2023 yılının 10.ncu ay sonu itibariyle gelir gider arasındaki nakit fark (-) 523,8 milyar lira iken 2024 yılının aynı döneminde (-) 1.703,1 milyar liraya çıkmıştır. Yani nakit gelirle nakit gider arasında oluşan bu sonucun yüzde 330 artması da olumsuz bir göstergedir.

Bir diğer olumsuz nokta da aynı dönemde faiz dışı açık 9 kat artmıştır. Burada denge tamamen bozulmuştur. Yani gelirlerin hiç faiz olmasaydı bile giderleri karşılayamama noktasına gelmiş olduğunu gösteriyor.

Hükümetin 2023 yılının ortalarından buyana uyguladığı yüksek faiz politikasıyla dolarizasyon oranı ve CDS oranı düşmeye başlamıştır. Bu olumlu bir gelişme ama önümüzdeki süreçte faizlerin hızlı ve aceleci bir tavırla düşürülmesinin tercih edilmesi halinde döviz kurları tekrar yükseleceğinden bu da göstergeler üzerindeki olumsuz bir baskının varlığına işaret edecektir.

Merkez Bankası rezervleri Aralık 2023 sonu itibariyle eksi 37,5 milyar dolardan, Ekim 2024 ayı sonu itibariyle artı 45,5 milyar dolara çıkmıştır. Bu olumlu bir göstergedir.

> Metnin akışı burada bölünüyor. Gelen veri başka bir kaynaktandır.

(** The six-bit pieces of one, two and three bytes. *)
Lemma pieces x y z : is_byte x -> is_byte y -> is_byte z ->
  (0 <= x / 4 < 64 /\ 0 <= x mod 4 * 16 < 64 /\ 0 <= x mod 4 * 16 + y / 16 < 64 /\
   0 <= y mod 16 * 4 < 64 /\ 0 <= y mod 16 * 4 + z / 64 < 64 /\ 0 <= z mod 64 < 64) /\
  x / 4 * 262144 + (x mod 4 * 16 + y / 16) * 4096 + (y mod 16 * 4 + z / 64) * 64 + z mod 64
    = x * 65536 + y * 256 + z /\
  x / 4 * 262144 + (x mod 4 * 16 + y / 16) * 4096 + y mod 16 * 4 * 64 = x * 65536 + y * 256 /\
  x / 4 * 262144 + x mod 4 * 16 * 4096 = x * 65536.
Proof.
  unfold is_byte. intros Hx Hy Hz.
  pose proof (Z.div_mod x 4 ltac:(lia)). pose proof (Z.mod_pos_bound x 4 ltac:(lia)).
  pose proof (Z.div_mod y 16 ltac:(lia)). pose proof (Z.mod_pos_bound y 16 ltac:(lia)).
  pose proof (Z.div_mod z 64 ltac:(lia)). pose proof (Z.mod_pos_bound z 64 ltac:(lia)).
  lia.
Qed.

Lemma unpack x y z : is_byte x -> is_byte y -> is_byte z ->
  (x * 65536 + y * 256 + z) / 65536 = x /\ (x * 65536 + y * 256 + z) / 256 mod 256 = y /\
  (x * 65536 + y * 256 + z) mod 256 = z.
Proof.
  unfold is_byte. intros Hx Hy Hz. split_and!.
  - symmetry. apply (Z.div_unique_pos _ _ _ (y * 256 + z)); lia.
  - replace ((x * 65536 + y * 256 + z) / 256) with (x * 256 + y) by (apply (Z.div_unique_pos _ _ _ z); lia).
    symmetry. apply (Z.mod_unique_pos _ _ x); lia.
  - symmetry. apply (Z.mod_unique_pos _ _ (x * 256 + y)); lia.
Qed.

Lemma b64_bytes_text data : is_bytes data -> b64_bytes (b64_text data) = Some data.
Proof.
  assert (is_byte 0) as B0 by (unfold is_byte; lia).
  assert (forall v, 0 <= v < 64 -> sextet v <> ch "=") as NP by (intros; by apply sextet_facts).
  induction data as [l Hl|x y z l IH] using triples_ind; intros Hb.
  - destruct l as [|x [|y [|z l]]]; [done| | |simpl in Hl; lia]; unfold is_bytes in Hb;
      rewrite ?list.Forall_cons in Hb; cbn [b64_text b64_bytes].
    + destruct Hb as [Hx _]. destruct (pieces x 0 0) as ((P1 & P2 & _) & _ & _ & E); try done.
      unfold group_bits. rewrite (proj1 (letter_sextet _ P1)), (proj1 (letter_sextet _ P2)).
      unfold letter_or_pad. rewrite decide_True by done. cbn [from_option]. rewrite E, !Z.add_0_r.
      unfold group_bytes. rewrite decide_True by done. destruct (unpack x 0 0) as (U & _); try done.
      rewrite !Z.add_0_r in U. by rewrite U.
    + destruct Hb as (Hx & Hy & _). destruct (pieces x y 0) as ((P1 & _ & P2 & P3 & _) & _ & E & _); try done.
      unfold group_bits. rewrite (proj1 (letter_sextet _ P1)), (proj1 (letter_sextet _ P2)), (proj2 (letter_sextet _ P3)).
      unfold letter_or_pad. rewrite decide_True by done. cbn [from_option id]. rewrite E, !Z.add_0_r.
      unfold group_bytes. rewrite (decide_True (P := ch "=" = ch "=")) by done. rewrite decide_False by (by apply NP).
      destruct (unpack x y 0) as (U1 & U2 & _); try done. rewrite !Z.add_0_r in U1, U2. by rewrite U1, U2.
  - unfold is_bytes in Hb. rewrite !list.Forall_cons in Hb. destruct Hb as (Hx & Hy & Hz & Hb).
    cbn [b64_text b64_bytes]. destruct (pieces x y z) as ((P1 & _ & P2 & _ & P3 & P4) & E & _); try done.
    unfold group_bits. rewrite (proj1 (letter_sextet _ P1)), (proj1 (letter_sextet _ P2)),
      (proj2 (letter_sextet _ P3)), (proj2 (letter_sextet _ P4)). cbn [from_option id]. rewrite E, IH by done.
    unfold group_bytes. rewrite !decide_False by (by apply NP).
    destruct (unpack x y z) as (-> & -> & ->); done.
Qed.

Lemma b64_text_chars data : is_bytes data -> Forall (fun c => 0 < c < 256) (b64_text data).
Proof.
  assert (is_byte 0) as B0 by (unfold is_byte; lia).
  assert (forall v, 0 <= v < 64 -> 0 < sextet v < 256) as NP by (intros; by apply sextet_facts).
  induction data as [l Hl|x y z l IH] using triples_ind; intros Hb.
  - destruct l as [|x [|y [|z l]]]; [constructor| | |simpl in Hl; lia]; unfold is_bytes in Hb;
      rewrite ?list.Forall_cons in Hb; cbn [b64_text].
    + destruct (pieces x 0 0) as ((P1 & P2 & _) & _); try done; [tauto|].
      repeat constructor; try (chars; lia); by apply NP.
    + destruct (pieces x y 0) as ((P1 & _ & P2 & P3 & _) & _); try tauto.
      repeat constructor; try (chars; lia); by apply NP.
  - unfold is_bytes in Hb. rewrite !list.Forall_cons in Hb. destruct Hb as (Hx & Hy & Hz & Hb).
    destruct (pieces x y z) as ((P1 & _ & P2 & _ & P3 & P4) & _); try done.
    cbn [b64_text]. repeat (constructor; [by apply NP|]). by apply IH.
Qed.
(** [zenit_uri_encode] of a string gives its percent-encoding, made of
    unreserved characters and complete escapes, inside the block of three bytes per
    character it allocates; [zenit_uri_decode] of that gives the string back. *)
Theorem uri_roundtrip (buf s : bytes) (c c2 : C)
  (Hc : cstr buf s) (Hm : zlen buf * 3 <= PTRDIFF_MAX) :
  (exists junk, zenit_uri_encode_with_allocator (Some buf) a c =
    Ret (match alloc_fn a (zlen s * 3 + 1) c with
         | (Some b, c1) => (Some (Block (b_addr b) (uri_text s ++ NUL :: junk)), c1)
         | (None, c1) => (None, c1)
         end)) /\
  (forall junk, zlen (uri_text s ++ NUL :: junk) <= PTRDIFF_MAX -> exists junk2,
    zenit_uri_decode_with_allocator (Some (uri_text s ++ NUL :: junk)) a c2 =
    Ret (match alloc_fn a (zlen (uri_text s) + 1) c2 with
         | (Some b, c3) => (Some (Block (b_addr b) (s ++ NUL :: junk2)), c3)
         | (None, c3) => (None, c3)
         end)).
Proof.
  split; [by apply uri_encode_impl_spec|]. intros junk Hj. destruct Hc as (rest & E & Hs).
  destruct (uri_text_facts s Hs) as (T1 & _ & T3).
  destruct (uri_decode_impl_spec (uri_text s ++ NUL :: junk) (uri_text s) c2) as (junk2 & Q); [by exists junk|done|].
  rewrite T3 in Q. by exists junk2.
Qed.

(** [zenit_uri_decode] of any C string returns within its block: the decoded
    string, or NULL exactly when an escape is incomplete or has a character that is
    no digit (the block being given back) or the allocator refuses. *)
Theorem uri_decode_correct (buf s : bytes) (c : C)
  (Hc : cstr buf s) (Hm : zlen buf <= PTRDIFF_MAX) :
  exists r c', zenit_uri_decode_with_allocator (Some buf) a c = Ret (r, c') /\
    match r with
    | Some b => exists d junk, uri_decoded s = Some d /\ b_data b = d ++ NUL :: junk /\
        transfer a ∅ {[ b_addr b ]} c c'
    | None => live c' = live c /\
        (uri_decoded s = None \/ exists c1, alloc_fn a (zlen s + 1) c = (None, c1))
    end.
Proof.
  destruct (uri_decode_impl_spec buf s c Hc Hm) as (junk & E). unfold zenit_uri_decode_with_allocator. rewrite E.
  destruct (alloc_fn a _ c) as [[b|] c1] eqn:EA.
  - apply alloc_some in EA as (_ & _ & Hf & Hl). destruct (uri_decoded s) as [d|].
    + eexists _, c1. split; [done|]. exists d, junk. simpl. do 2 (split; [done|]). split; rewrite Hl; set_solver.
    + eexists _, _. split; [done|]. split; [|by left]. rewrite free_some by (rewrite Hl; set_solver).
      rewrite Hl. set_solver.
  - eexists _, c1. split; [done|]. split; [by eapply alloc_none|]. right. by eexists.
Qed.
End UriTheorems.

(** ** Concrete runs *)

Lemma uri_roundtrip_witness :
  exists junk, zenit_uri_encode_with_allocator (Some (lit "a b/~" ++ [NUL])) ZENIT_ALLOCATOR_DEFAULT empty_heap =
    Ret (match malloc 16 empty_heap with
         | (Some b, c1) => (Some (Block (b_addr b) (lit "a%20b%2F~" ++ NUL :: junk)), c1)
         | (None, c1) => (None, c1)
         end).
Proof.
  refine (proj1 (uri_roundtrip ZENIT_ALLOCATOR_DEFAULT (lit "a b/~" ++ [NUL]) (lit "a b/~") empty_heap empty_heap _ _)).
  - apply cstr_intro. vm_compute. by repeat constructor.
  - vm_compute. congruence.
Defined.

Lemma uri_decode_correct_witness :
  exists r c', zenit_uri_decode_with_allocator (Some (lit "a+%7e" ++ [NUL])) ZENIT_ALLOCATOR_DEFAULT empty_heap = Ret (r, c') /\
    match r with
    | Some b => exists d junk, uri_decoded (lit "a+%7e") = Some d /\ b_data b = d ++ NUL :: junk /\
        transfer ZENIT_ALLOCATOR_DEFAULT ∅ {[ b_addr b ]} empty_heap c'
    | None => live c' = live empty_heap /\
        (uri_decoded (lit "a+%7e") = None \/ exists c1, malloc (zlen (lit "a+%7e") + 1) empty_heap = (None, c1))
    end.
Proof.
  refine (uri_decode_correct ZENIT_ALLOCATOR_DEFAULT (lit "a+%7e" ++ [NUL]) (lit "a+%7e") empty_heap _ _).
  - apply cstr_intro. vm_compute. by repeat constructor.
  - vm_compute. congruence.
Defined.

Talep kısıcı çeşitli tedbirlerle fiyat artış hızları 2023 yılındaki seviyelerinden aşağı yönde bir sürece girmesiyle birlikte oluşan baz etkisiyle enflasyon gerilemeye başlamış, dezenflasyon etkisi güçlendikçe de cari açığın azalması sonucunu doğurmuştur.

Bu ilk bakışta olumlu olarak gözükse de ekonomik büyümenin gerilemeye başladığı bir dönemde oluşması, şimdiden uyarıyoruz ekonomide olumsuz gidişatın habercisidir.

Değerli basın mensupları,

Sizlerle paylaştığım tüm bu veriler ışığında en büyük sıkıntımız olumlu gelişen tüm bu faktörlerin, olumsuz etkenleri de beraberinde getirmesidir, dolayısıyla bu konuda ilk sınavı faizlerin düşme eğilimine girdiği dönemde hep birlikte yaşayacağız.